In this repository I'm going to show my multicore programming course project, which consisted of implementing a string matching algorithm to find the patterns in the strings received from a socket and later on improve the algorthm performances using a multithread programmig library and applying the techniques to make a serial program into a parallel one. In this case I decided to implement the Aho-Corasick because it was the most interesting and efficent one because of its particular data structure
- Building the Trie
- Adding Failure Links
- Adding Output Links
- Writing the Search
- Parallelization
- Time Comparison
- License
The first step is to build the Trie.
Create a root node, then go through each pattern character by character. Starting from the root, try and follow an edge for the current character. If one does not exist, create an edge to a new node for that character.

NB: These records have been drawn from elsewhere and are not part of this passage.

(** [votes_received] is a set that [start_election] resets to the
    candidate's own id; a granted response from a node already in the set
    leaves the set as it is and cannot by itself carry the candidate over the
    threshold; handling the same response twice is the same as handling it
    once; and a node made Leader holds votes of strictly more than half of
    [cluster_nodes], hence of more than half of the cluster's distinct ids. *)
Lemma votes_received_is_a_set (n : RaftNode.t) (m : Message.t) :
  let r := RaftNode.handle_vote_response n m in
  (RaftNode.is_failed n = false →
   RaftNode.votes_received (RaftNode.self (RaftNode.start_election n))
   = {[ RaftNode.node_id n ]})
  ∧ (Message.from_node m ∈ RaftNode.votes_received n →
     RaftNode.votes_received (RaftNode.self r) = RaftNode.votes_received n)
  ∧ (Message.from_node m ∈ RaftNode.votes_received n →
     RaftNode.state n ≠ LEADER →
     ¬ len (RaftNode.cluster_nodes n)
       < 2 * Z.of_nat (size (RaftNode.votes_received n)) →
     RaftNode.state (RaftNode.self r) ≠ LEADER)
  ∧ RaftNode.self (RaftNode.handle_vote_response (RaftNode.self r) m)
    = RaftNode.self r
  ∧ (RaftNode.state n ≠ LEADER →
     RaftNode.state (RaftNode.self r) = LEADER →
     RaftNode.votes_received (RaftNode.self r)
     = {[ Message.from_node m ]} ∪ RaftNode.votes_received n
     ∧ Z.of_nat (size (list_to_set (RaftNode.cluster_nodes n) : gset string))
       ≤ len (RaftNode.cluster_nodes n)
     ∧ len (RaftNode.cluster_nodes n)
       < 2 * Z.of_nat (size (RaftNode.votes_received (RaftNode.self r)))).
Proof.
  intros r. subst r.
  assert (Hdup : Message.from_node m ∈ RaftNode.votes_received n →
                 {[ Message.from_node m ]} ∪ RaftNode.votes_received n
                 = RaftNode.votes_received n) by set_solver.
  split; [|split; [|split; [|split]]].
  - intros Hf. unfold RaftNode.start_election. rewrite Hf. reflexivity.
  - intros Hin.
    destruct (handle_vote_response_cases n m)
      as [(_ & _ & _ & _ & [[_ Hr]|[_ Hr]])|[_ Hr]]; rewrite Hr.
    + rewrite become_leader_votes. simpl. auto.
    + simpl. auto.
    + reflexivity.
  - intros Hin Hn Hmin.
    destruct (handle_vote_response_cases n m)
      as [(_ & _ & _ & _ & [[Hmaj _]|[_ Hr]])|[_ Hr]].
    + rewrite (Hdup Hin) in Hmaj. done.
    + rewrite Hr. simpl. congruence.
    + rewrite Hr. done.
  - destruct (handle_vote_response_cases n m)
      as [(Hs & Hf & Ht & Hg & [[_ Hr]|[Hmin Hr]])|[_ Hr]]; rewrite Hr.
    + destruct (handle_vote_response_cases
                  (RaftNode.self
                     (RaftNode.become_leader
                        (RaftNode.set_votes_received n
                           ({[Message.from_node m]}
                              ∪ RaftNode.votes_received n)))) m)
        as [(Hs' & _)|[_ Hr']].
      * rewrite become_leader_state in Hs'. done.
      * rewrite Hr'. reflexivity.
    + simpl.
      destruct (handle_vote_response_cases
                  (RaftNode.set_votes_received n
                     ({[Message.from_node m]} ∪ RaftNode.votes_received n)) m)
        as [(_ & _ & _ & _ & [[Hmaj' _]|[_ Hr']])|[Hnot Hr']].
      * simpl in Hmaj'.
        replace ({[Message.from_node m]}
                   ∪ ({[Message.from_node m]} ∪ RaftNode.votes_received n))
          with ({[Message.from_node m]} ∪ RaftNode.votes_received n : gset string)
          in Hmaj' by set_solver.
        done.
      * rewrite Hr'. simpl.
        replace ({[Message.from_node m]}
                   ∪ ({[Message.from_node m]} ∪ RaftNode.votes_received n))
          with ({[Message.from_node m]} ∪ RaftNode.votes_received n : gset string)
          by set_solver.
        reflexivity.
      * simpl in Hnot. tauto.
    + simpl. rewrite Hr. reflexivity.
  - intros Hn Hl.
    destruct (handle_vote_response_cases n m)
      as [(_ & _ & _ & _ & [[Hmaj Hr]|[_ Hr]])|[_ Hr]]; rewrite Hr in *.
    + rewrite become_leader_votes. simpl. split; [done|]. split; [|done].
      unfold len. apply inj_le, size_list_to_set_le.
    + simpl in Hl. congruence.
    + simpl in Hl. congruence.
Qed.

(** ** Stepping down *)

(** C6, as stated, fails for vote requests: a request of the same term leaves
    a Leader in place with its vote uncleared, and a request of a higher
    term, although granted, does not touch the heartbeat timestamp. *)
Lemma C6_vote_request_counterexample :
  let same := Message.mk "vote_request" "n3" "n1" 1 (VoteRequestData (-1) 0) in
  let higher := Message.mk "vote_request" "n3" "n1" 2 (VoteRequestData (-1) 0) in
  let r1 := RaftNode.handle_vote_request leader_of_term_1 same in
  let r2 := RaftNode.handle_vote_request leader_of_term_1 higher in
  RaftNode.is_failed leader_of_term_1 = false
  ∧ RaftNode.current_term leader_of_term_1 ≤ Message.term same
  ∧ RaftNode.state (RaftNode.self r1) = LEADER
  ∧ RaftNode.voted_for (RaftNode.self r1) = Some "n1"
  ∧ RaftNode.ret r2 = true
  ∧ RaftNode.last_heartbeat (RaftNode.self r2)
    = RaftNode.last_heartbeat leader_of_term_1.
Proof. vm_compute. repeat split; congruence. Qed.
(** The parts of a card that depend on the record, as the specification
    lists them: the language of the language badge, the count of the star
    badge and of the fork badge, the address of the homepage link (each
    [None] when the part is left out) and the description shown. *)
Record CardParts : Type := mkCardParts {
  part_language : option string;
  part_stars : option Z;
  part_forks : option Z;
  part_homepage : option string;
  part_description : string
}.

Definition cardParts (project : Project) : CardParts :=
  {| part_language :=
       match language project with
       | Some l =>
           if (l =? EmptyString) || (l =? "Unknown") then None else Some l
       | None => None
       end;
     part_stars :=
       if (0 <? stargazers_count project)%Z
       then Some (stargazers_count project) else None;
     part_forks :=
       if (0 <? forks_count project)%Z
       then Some (forks_count project) else None;
     part_homepage :=
       match homepage project with
       | Some url => if url =? EmptyString then None else Some url
       | None => None
       end;
     part_description :=
       match description project with
       | Some d => if d =? EmptyString then noDescription else d
       | None => noDescription
       end |}.

(** A badge with a count: its label and its text. *)
Definition countBadge (count : Z) (unit icon : string) : string :=
  "<span class=" ++ q "tech-badge" ++ " aria-label="
  ++ q (toString count ++ unit) ++ ">" ++ icon ++ toString count ++ "</span>".
(** [calculate_points] on the fields of a receipt *)
Lemma calculate_points_fields receipt retailer total date time items :
  receipt !! "retailer" = Some (JStr retailer) ->
  receipt !! "total" = Some (JStr total) ->
  receipt !! "purchaseDate" = Some (JStr date) ->
  receipt !! "purchaseTime" = Some (JStr time) ->
  receipt !! "items" = Some (JList items) ->
  calculate_points receipt =
  (pr ← score_retailer retailer;
   pt ← score_total total;
   pi ← score_items items;
   pd ← score_date_time date time;
   Ok (0 + pr + pt + pi + pd)).
Proof.
  intros Hr Ht Hd Htm Hi. unfold calculate_points, getitem.
  rewrite Hr, Ht, Hd, Htm, Hi. reflexivity.
Qed.

Lemma calculate_points_outcome receipt e :
  validate_receipt_json_structure receipt = Ok tt ->
  calculate_points receipt = Raise e ->
  (exists msg, e = ValueError msg /\ error_message msg) \/ e = OverflowError.
Proof.
  intros Hv H.
  destruct (validate_structure_fields _ Hv)
    as (retailer & total & date & time & items & Hr & Ht & Hd & Htm & Hi & _ & Hchecked).
  rewrite (calculate_points_fields _ _ _ _ _ _ Hr Ht Hd Htm Hi) in H.
  destruct (score_retailer retailer) as [pr|e'] eqn:Hsr; simpl in H.
  2:{ injection H as ->. apply score_retailer_outcome in Hsr as ->.
      left. eexists. split; [reflexivity|constructor]. }
  destruct (score_total total) as [pt|e'] eqn:Hst; simpl in H.
  2:{ injection H as ->. apply score_total_outcome in Hst as [-> | ->]; [left|now right].
      eexists. split; [reflexivity|constructor]. }
  destruct (score_items items) as [pi|e'] eqn:Hsi; simpl in H.
  2:{ injection H as ->.
      apply (score_items_loop_outcome _ Hchecked) in Hsi as [[v ->] | [[v ->] | ->]];
        [left|left|now right]; (eexists; split; [reflexivity|constructor]). }
  destruct (score_date_time date time) as [pd|e'] eqn:Hsd; simpl in H; [discriminate|].
  injection H as ->. apply score_date_time_outcome in Hsd as [-> | ->];
    left; (eexists; split; [reflexivity|constructor]).
Qed.

(** X6: [score_total] gives 0, 25 or 75 points, or refuses the total with
    its message, or fails with the [OverflowError] of [round]: a total
    that equals its rounding is a multiple of a quarter as well, so the
    50 points never come alone; and nothing else is raised. *)
Theorem score_total_values (total : string) :
  score_total total = Ok 0 \/ score_total total = Ok 25 \/ score_total total = Ok 75
  \/ score_total total
     = Raise (ValueError ("Error: invalid receipt total (" +:+ total +:+ ")"))
  \/ score_total total = Raise OverflowError.
Proof.
  unfold score_total, validate_total.
  destruct (re_match RE_AMOUNT total) eqn:Hm; simpl; [|auto].
  destruct (amount_float_nonneg _ Hm) as (x & -> & Hnn). simpl.
  destruct (py_round_nonneg x Hnn) as [[n Hn] | ->]; simpl; [|auto 10].
  rewrite Hn. simpl.
  destruct (float_eq_int x n) eqn:Heq.
  - destruct (integral_is_quarter_multiple x n Hnn Hn Heq) as (r & -> & Hr).
    simpl. rewrite Hr. auto.
  - destruct (py_float_mod_quarter x) as [r ->]. simpl.
    destruct (float_eq_int r 0); auto.
Qed.

(** X7: [validate_receipt_json_structure] passes exactly the receipts
    that hold a string under each of [retailer], [total], [purchaseDate]
    and [purchaseTime] and, under [items], a list that is not empty and
    whose elements are dicts with strings under [shortDescription] and
    [price].  Other keys are free. *)
Theorem validate_structure_accepts (receipt : gmap string json) :
  validate_receipt_json_structure receipt = Ok tt <-> well_formed_receipt receipt.
Proof.
  split.
  - intros Hv.
    destruct (validate_structure_fields _ Hv)
      as (retailer & total & date & time & items & Hr & Ht & Hd & Htm & Hi & Hne & Hchecked).
    split; [exists retailer, total, date, time; auto|].
    exists items. split; [exact Hi|]. split; [exact Hne|].
    eapply Forall_impl; [exact Hchecked|]. intros it Hit. now apply check_item_ok.
  - intros [(retailer & total & date & time & Hr & Ht & Hd & Htm)
            (items & Hi & Hne & Hitems)].
    unfold validate_receipt_json_structure, required_receipt_attributes,
      check_attribute, getitem.
    simpl. rewrite Hr, Ht, Hd, Htm, Hi. simpl.
    destruct items as [|it items]; [congruence|].
    change (Z.of_nat (length (it :: items)) <? 1)
      with (Z.pos (Pos.of_succ_nat (length items)) <? 1).
    replace (Z.pos (Pos.of_succ_nat (length items)) <? 1) with false
      by (symmetry; apply Z.ltb_ge; lia).
    apply for_each_ok. eapply Forall_impl; [exact Hitems|].
    intros it' (d & p & dct & -> & Hdd & Hp).
    unfold check_item, required_item_attributes, getitem. simpl.
    now rewrite Hdd, Hp.
Qed.

(** ** The store after a sequence of requests *)

(** Every entry of the store was there before or is the points of a
    receipt submitted under its id. *)
Lemma store_after_lookup (rs : list request) :
  forall (receipts : gmap string Z) (k : string) (v : Z),
  store_after receipts rs !! k = Some v ->
  receipts !! k = Some v
  \/ exists r, Submit k r ∈ rs /\ validate_and_calculate r = Ok v.
Proof.
  induction rs as [|r0 rs IH]; intros receipts k v H; [now left|].
  change (store_after receipts (r0 :: rs))
    with (store_after (snd (handle receipts r0)) rs) in H.
  apply IH in H as [H | (r & Hin & Hr)].
  2:{ right. exists r. split; [|exact Hr]. apply elem_of_cons. now right. }
  destruct r0 as [id r|id]; [|now left]. simpl in H.
  destruct (validate_and_calculate r) as [p|e] eqn:Hvc.
  - rewrite (process_receipt_ok _ _ _ _ Hvc) in H. simpl in H.
    destruct (decide (id = k)) as [->|Hne].
    + rewrite lookup_insert_eq in H. injection H as ->.
      right. exists r. split; [|exact Hvc]. apply elem_of_cons. now left.
    + rewrite lookup_insert_ne in H by exact Hne. now left.
  - rewrite (process_receipt_raise _ _ _ _ Hvc) in H. now left.
Qed.

Lemma validate_and_calculate_nonneg receipt p :
  validate_and_calculate receipt = Ok p -> 0 <= p.
Proof.
  unfold validate_and_calculate.
  destruct (validate_receipt_json_structure receipt); simpl; [|discriminate].
  apply calculate_points_nonneg.
Qed.

(** X12: the points a receipt earns are never negative, so every answer
    of [get_points] that carries points carries a number that is at
    least 0, after any sequence of requests. *)
Theorem stored_points_nonneg (rs : list request) (receipt_id : string) (points : Z)
    (Hfound : get_points (store_after ∅ rs) receipt_id = Response 200 (BPoints points)) :
  0 <= points.
Proof.
  unfold get_points in Hfound.
  destruct (store_after ∅ rs !! receipt_id) as [v|] eqn:Hv; [|discriminate].
  injection Hfound as ->.
  apply store_after_lookup in Hv as [Hv | (r & _ & Hr)]; [discriminate|].
  now apply validate_and_calculate_nonneg in Hr.
Qed.

Lemma stored_points_nonneg_witness :
  get_points (store_after ∅ [Submit "id-1" walgreens_receipt]) "id-1"
  = Response 200 (BPoints 15)
  /\ 0 <= 15.
Proof.
  assert (H : get_points (store_after ∅ [Submit "id-1" walgreens_receipt]) "id-1"
              = Response 200 (BPoints 15)) by (vm_compute; reflexivity).
  split; [exact H|].
  exact (stored_points_nonneg [Submit "id-1" walgreens_receipt] "id-1" 15 H).
Defined.

(** X13: after any sequence of requests on the empty store, [get_points]
    answers an id in one of two ways.  Either no submission under that id
    was accepted, and the answer is 404 with the message that quotes the
    id; or the answer is 200 with the points of a receipt that was
    submitted under that id and accepted. *)
Theorem get_points_after_requests (rs : list request) (receipt_id : string) :
  (get_points (store_after ∅ rs) receipt_id
   = Response 404 (BError ("ERROR: receipt id not found (" +:+ receipt_id +:+ ")"))
   /\ forall r, Submit receipt_id r ∈ rs -> exists e, validate_and_calculate r = Raise e)
  \/ exists r points,
       Submit receipt_id r ∈ rs
       /\ validate_and_calculate r = Ok points
       /\ get_points (store_after ∅ rs) receipt_id = Response 200 (BPoints points).
Proof.
  unfold get_points.
  destruct (store_after ∅ rs !! receipt_id) as [v|] eqn:Hv.
  - right. apply store_after_lookup in Hv as [Hv | (r & Hin & Hr)]; [discriminate|].
    eauto.
  - left. split; [reflexivity|]. intros r Hin.
    destruct (validate_and_calculate r) as [p|e] eqn:Hr; [|eauto].
    assert (Hsome : is_Some (store_after ∅ rs !! receipt_id)).
    { apply store_after_entries. right. eauto. }
    rewrite Hv in Hsome. now destruct Hsome.
Qed.

(** ** The items, one at a time *)

Lemma score_items_loop_cons it rest points :
  score_items_loop (it :: rest) points
  = (b ← item_points it; score_items_loop rest (points + b)).
Proof.
  unfold item_points. simpl.
  destruct (subscript it "shortDescription") as [vd|]; simpl; [|reflexivity].
  destruct (subscript it "price") as [vp|]; simpl; [|reflexivity].
  destruct (as_str vd) as [d|]; simpl; [|reflexivity].
  destruct (as_str vp) as [pr|]; simpl; [|reflexivity].
  destruct (validate_item d pr) as [[]|]; simpl; [|reflexivity].
  destruct (_ =? 0); simpl; [|now rewrite Z.add_0_r].
  destruct (py_float pr) as [x|]; simpl; [|reflexivity].
  destruct (math_ceil _); reflexivity.
Qed.

Lemma item_points_nonneg it b : item_points it = Ok b -> 0 <= b.
Proof.
  intros H.
  assert (Hc : score_items_loop [it] 0 = Ok (0 + b))
    by (rewrite score_items_loop_cons, H; reflexivity).
  apply score_items_loop_ge in Hc. lia.
Qed.

(** Starting the loop [k] points higher ends it [k] points higher. *)
Lemma score_items_loop_shift items k :
  forall points p,
  score_items_loop items points = Ok p ->
  score_items_loop items (points + k) = Ok (p + k).
Proof.
  induction items as [|it rest IH]; intros points p H.
  - cbn [score_items_loop] in *. now injection H as <-.
  - rewrite score_items_loop_cons in *.
    destruct (item_points it) as [b|]; cbn [mbind result_bind] in *; [|discriminate].
    apply IH in H. now replace (points + k + b) with (points + b + k) by lia.
Qed.

Lemma score_items_loop_app l1 l2 :
  forall points,
  score_items_loop (l1 ++ l2) points
  = (p ← score_items_loop l1 points; score_items_loop l2 p).
Proof.
  induction l1 as [|it rest IH]; intros points; [reflexivity|].
  rewrite <- app_comm_cons, !score_items_loop_cons.
  destruct (item_points it) as [b|]; cbn [mbind result_bind]; [apply IH|reflexivity].
Qed.

Lemma score_items_loop_perm l l' :
  Permutation l l' ->
  forall points p,
  score_items_loop l points = Ok p -> score_items_loop l' points = Ok p.
Proof.
  induction 1 as [|x l l' _ IH|x y l|l l' l'' _ IH1 _ IH2]; intros points p H.
  - exact H.
  - rewrite score_items_loop_cons in *.
    destruct (item_points x) as [b|]; cbn [mbind result_bind] in *; [now apply IH|discriminate].
  - rewrite score_items_loop_cons in H.
    destruct (item_points y) as [b1|] eqn:Hy; cbn [mbind result_bind] in H; [|discriminate].
    rewrite score_items_loop_cons in H.
    destruct (item_points x) as [b2|] eqn:Hx; cbn [mbind result_bind] in H; [|discriminate].
    rewrite score_items_loop_cons, Hx. cbn [mbind result_bind].
    rewrite score_items_loop_cons, Hy. cbn [mbind result_bind].
    now replace (points + b2 + b1) with (points + b1 + b2) by lia.
  - now apply IH2, IH1.
Qed.
(** * Chatterbox TTS inference engine: a shallow embedding of the core

    The development follows the C++ sources:

    - [VoiceConditionals] (record, [IsValid], [Save], [Load]) from
      include/tts/ChatterboxTTS.h and src/tts/ChatterboxTTS.cpp;
    - [VoiceConditionalsCache] from VoiceConditionalsCache.cpp;
    - [OnnxSessionManager] from OnnxSessionManager.cpp;
    - [TensorUtils] ([GetElementCount], [ExtractFloatSlice]) from
      TensorUtils.cpp;
    - [ChatterboxTTS] ([LoadModels], [PrepareConditionals],
      [ApplyRepetitionPenalty], [ApplyTopK], [SampleToken], [Generate]) from
      src/tts/ChatterboxTTS.cpp;
    - [Text] (the two text normalisers) from src/tts/ChatterboxTTS.cpp and
      Tokenizer.cpp;
    - [WavWriter] from WavWriter.cpp;
    - [Main] ([ResolveVoice]) from main.cpp.

    Conventions.  A C++ [int64_t], [int], [uint32_t], [uint64_t] or [size_t]
    is a [Z]; where the program can leave the range of the type the
    wrap-around is written out.  A [float] that the program computes with is
    an IEEE-754 binary32 value ([spec_float] at precision 24); a [float] that
    the program only stores and copies is its 32-bit pattern.  A
    [std::vector] is a [list], a [std::unordered_map] a [gmap].  A function
    that can leave through a C++ exception or through undefined behaviour
    returns an [outcome].  The neural networks, the tensor constructor, the
    audio decoder and the pseudo-random generator are fields of a [Runtime]
    record; logging, profiling and the progress callback are left out.

    What is taken for granted about the platform: object representations
    are little-endian; memory is only ever refused to a vector that cannot
    fit the address space; a regular file can always be read, and a file
    that could be opened for writing is written in full; the locale is
    the C locale, which the program never changes.  Whether a path can be
    removed, and what a directory lists in which order, is for the
    operating system to say: functions that ask take the answer as an
    argument.

    Paths.  The program is built for Windows.  A name that the user
    writes, the argument of [ExtractKey], is taken apart as the library
    of that build does it ([NativePath]): at slashes and backslashes,
    behind a drive or another root name, with the file name cut at its
    first colon.  The text is taken to be in a single-byte code page that
    agrees with ASCII, so that a character of a name is one byte.  The
    names of the cache files, which the program composes itself from the
    cache directory and a key, are written in the generic format
    ([Path]), one name for one file, the slash standing for the separator
    that the library puts between the directory and the file name; on a
    relative name without backslash and colon the two ways of taking it
    apart agree ([native_agrees_with_generic]). *)

From Stdlib Require Import ZArith List Lia Bool Ascii String.
From Stdlib Require Import Strings.Byte.
From Stdlib Require Import Floats.SpecFloat.
From stdpp Require Import base option gmap strings list.
(** C7.  [getOptimizedTrajectory], for a horizon of at least two steps.
    The local state has batch size one and its controls are the nominal
    sequence [u] alone.  Its single member has [time_steps] velocity rows:
    row [0] is the measured speed and every row [t + 1] is what the motion
    model predicts from the rows [t] of the velocities and of [u], which
    for the three motion models of [setMotionModel] is row [t] of [u]
    itself.  The result is the trajectory the integrator gives for these
    velocities from the pose of the local state, with [time_steps] rows of
    three entries [(x, y, yaw)]. *)
Theorem getOptimizedTrajectory_single_trajectory (o : Opt) :
  (2 <= time_steps (settings_ o))%nat ->
  let s := settings_ o in
  let hol := Optimizer_isHolonomic o in
  let u := data (control_sequence_ o) in
  let sp := speed (state_ o) in
  let state :=
    updateStateVelocities o
      (fill_time_intervals
         (set_controls
            (State_reset 1 (time_steps s) (State_setLayout hol default_State))
            [u])
         (model_dt s)) in
  controls state = [u] /\
  exists vel : tensor2,
    velocities state = [vel] /\
    length vel = time_steps s /\
    nth 0 vel []
    = (if hol then [linear_x sp; linear_y sp; angular_z sp]
       else [linear_x sp; angular_z sp]) /\
    (forall t, (S t < time_steps s)%nat ->
       nth (S t) vel []
       = predict (motion_model_ o) (nth t vel []) (nth t u [])) /\
    (forall min_turning_r model,
       make_motion_model min_turning_r model = Return (motion_model_ o) ->
       forall t, (S t < time_steps s)%nat -> nth (S t) vel [] = nth t u []) /\
    let trajectory :=
      integrate_from hol (model_dt s) (pose_x (pose default_State))
        (pose_y (pose default_State)) (pose_yaw (pose default_State)) vel in
    getOptimizedTrajectory o = Some trajectory /\
    length trajectory = time_steps s /\
    Forall (fun row => length row = 3%nat) trajectory.
Proof.
  intros Hh s hol u sp state.
  destruct (time_steps s) as [|h] eqn:Hts;
    [unfold s in Hts; rewrite Hts in Hh; lia|].
  assert (Hh1 : (1 <= h)%nat) by (unfold s in Hts; rewrite Hts in Hh; lia).
  pose proof (local_state_initial_row o h u (model_dt s)) as Hinit.
  cbv zeta in Hinit. fold hol sp in Hinit.
  set (row0 := if hol then [linear_x sp; linear_y sp; angular_z sp]
               else [linear_x sp; angular_z sp]) in *.
  set (initial :=
         updateInitialStateVelocities o
           (fill_time_intervals
              (set_controls
                 (State_reset 1 (S h) (State_setLayout hol default_State))
                 [u])
              (model_dt s))) in *.
  assert (Hci : controls initial = [u] /\ pose initial = pose default_State).
  { unfold initial, updateInitialStateVelocities.
    destruct (Optimizer_isHolonomic o); split; reflexivity. }
  destruct Hci as [Hci Hpi].
  destruct (single_member_propagate (motion_model_ o) u h initial
              (row0 :: zeros2 h (idx_dim hol)) Hci Hinit)
    as [vel [Hv [Hc [Hp [Hl [H0 Hrows]]]]]].
  { cbn [length]. rewrite length_repeat_zeros2. lia. }
  assert (Hstate : state = fold_left (propagate_step (motion_model_ o))
                             (seq 0 h) initial).
  { unfold state, updateStateVelocities,
      propagateStateVelocitiesFromInitials.
    fold s. rewrite Hts. cbn [Nat.sub]. rewrite Nat.sub_0_r.
    reflexivity. }
  rewrite <- Hstate in Hv, Hc, Hp.
  cbn [length nth] in Hl, H0. rewrite length_repeat_zeros2 in Hl.
  split; [exact Hc|]. exists vel.
  split; [exact Hv|]. split; [exact Hl|]. split; [exact H0|].
  assert (Hrows' : forall t, (S t < S h)%nat ->
            nth (S t) vel []
            = predict (motion_model_ o) (nth t vel []) (nth t u []))
    by (intros t Ht; apply Hrows; lia).
  split; [exact Hrows'|].
  split.
  { intros min_turning_r model Hm t Ht. rewrite Hrows' by exact Ht.
    now apply (make_motion_model_predict min_turning_r model). }
  intros trajectory.
  assert (Hlt : length trajectory = S h)
    by (unfold trajectory; now rewrite length_integrate_from).
  split; [|split; [exact Hlt | apply rows_integrate_from]].
  unfold getOptimizedTrajectory. fold s hol u. rewrite Hts. fold state.
  unfold integrate. rewrite Hv, Hp, Hpi. cbn [map]. fold trajectory.
  assert (Hrow : length (hd [] trajectory) = 3%nat).
  { apply hd_integrate_from. intros E. rewrite E in Hl. simpl in Hl. lia. }
  apply squeeze_to_2d_single; lia.
Qed.

(** ** Further properties of [updateControlSequence] *)





(** ** Further properties of [fallback] and of the retry loop *)

Lemma fallback_true_throw (p : Process) (o : Opt) :
  (retry_attempt_limit (settings_ o) < counter p)%Z ->
  fallback' true p o
  = (Throw "Optimizer fail to compute path", mkProcess 0, reset' o).
Proof.
  intros H. unfold fallback. cbn [negb]. rewrite reset_settings.
  apply Z.ltb_lt in H. now rewrite H.
Qed.

Lemma fallback_true_retry (p : Process) (o : Opt) :
  (counter p <= retry_attempt_limit (settings_ o))%Z ->
  fallback' true p o
  = (Return true, mkProcess (size_t_incr (counter p)), reset' o).
Proof.
  intros H. unfold fallback. cbn [negb]. rewrite reset_settings.
  apply Z.ltb_ge in H. now rewrite H.
Qed.

Lemma induced_failures_cons (n : nat) (p p1 p2 : Process) (o o1 o2 : Opt)
  (r : outcome bool) (rs : list (outcome bool)) :
  fallback' true p o = (r, p1, o1) ->
  induced n p1 o1 = (rs, p2, o2) ->
  induced (S n) p o = (r :: rs, p2, o2).
Proof.
  intros H1 H2. cbn [induced_failures]. rewrite H1, H2. reflexivity.
Qed.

Using P = {vine, vincent, cent, center}, say we start with the pattern 'vine'. When we go and add the next pattern 'vincent', we first follow the existing edges for v-i-n, and then add in new edges for c-e-n-t:
(I'm marking the ends of each pattern with a double circle). Continue this process until the whole trie is built:
The implementation of the Trie data structure was relatively straightforward.
To begin, we require two elements in the node structure: a list of children and a variable to indicate whether the node marks the end of a pattern (leaf). With these considerations in mind, I devised the following C struct for the implementation.
#define ALPHABET_SIZE 26
struct TrieNode {
struct TrieNode* children[ALPHABET_SIZE];
bool is_end_of_word;
};
Now, we need to create two functions: one for generating the nodes of our Trie and another for populating the actual structure.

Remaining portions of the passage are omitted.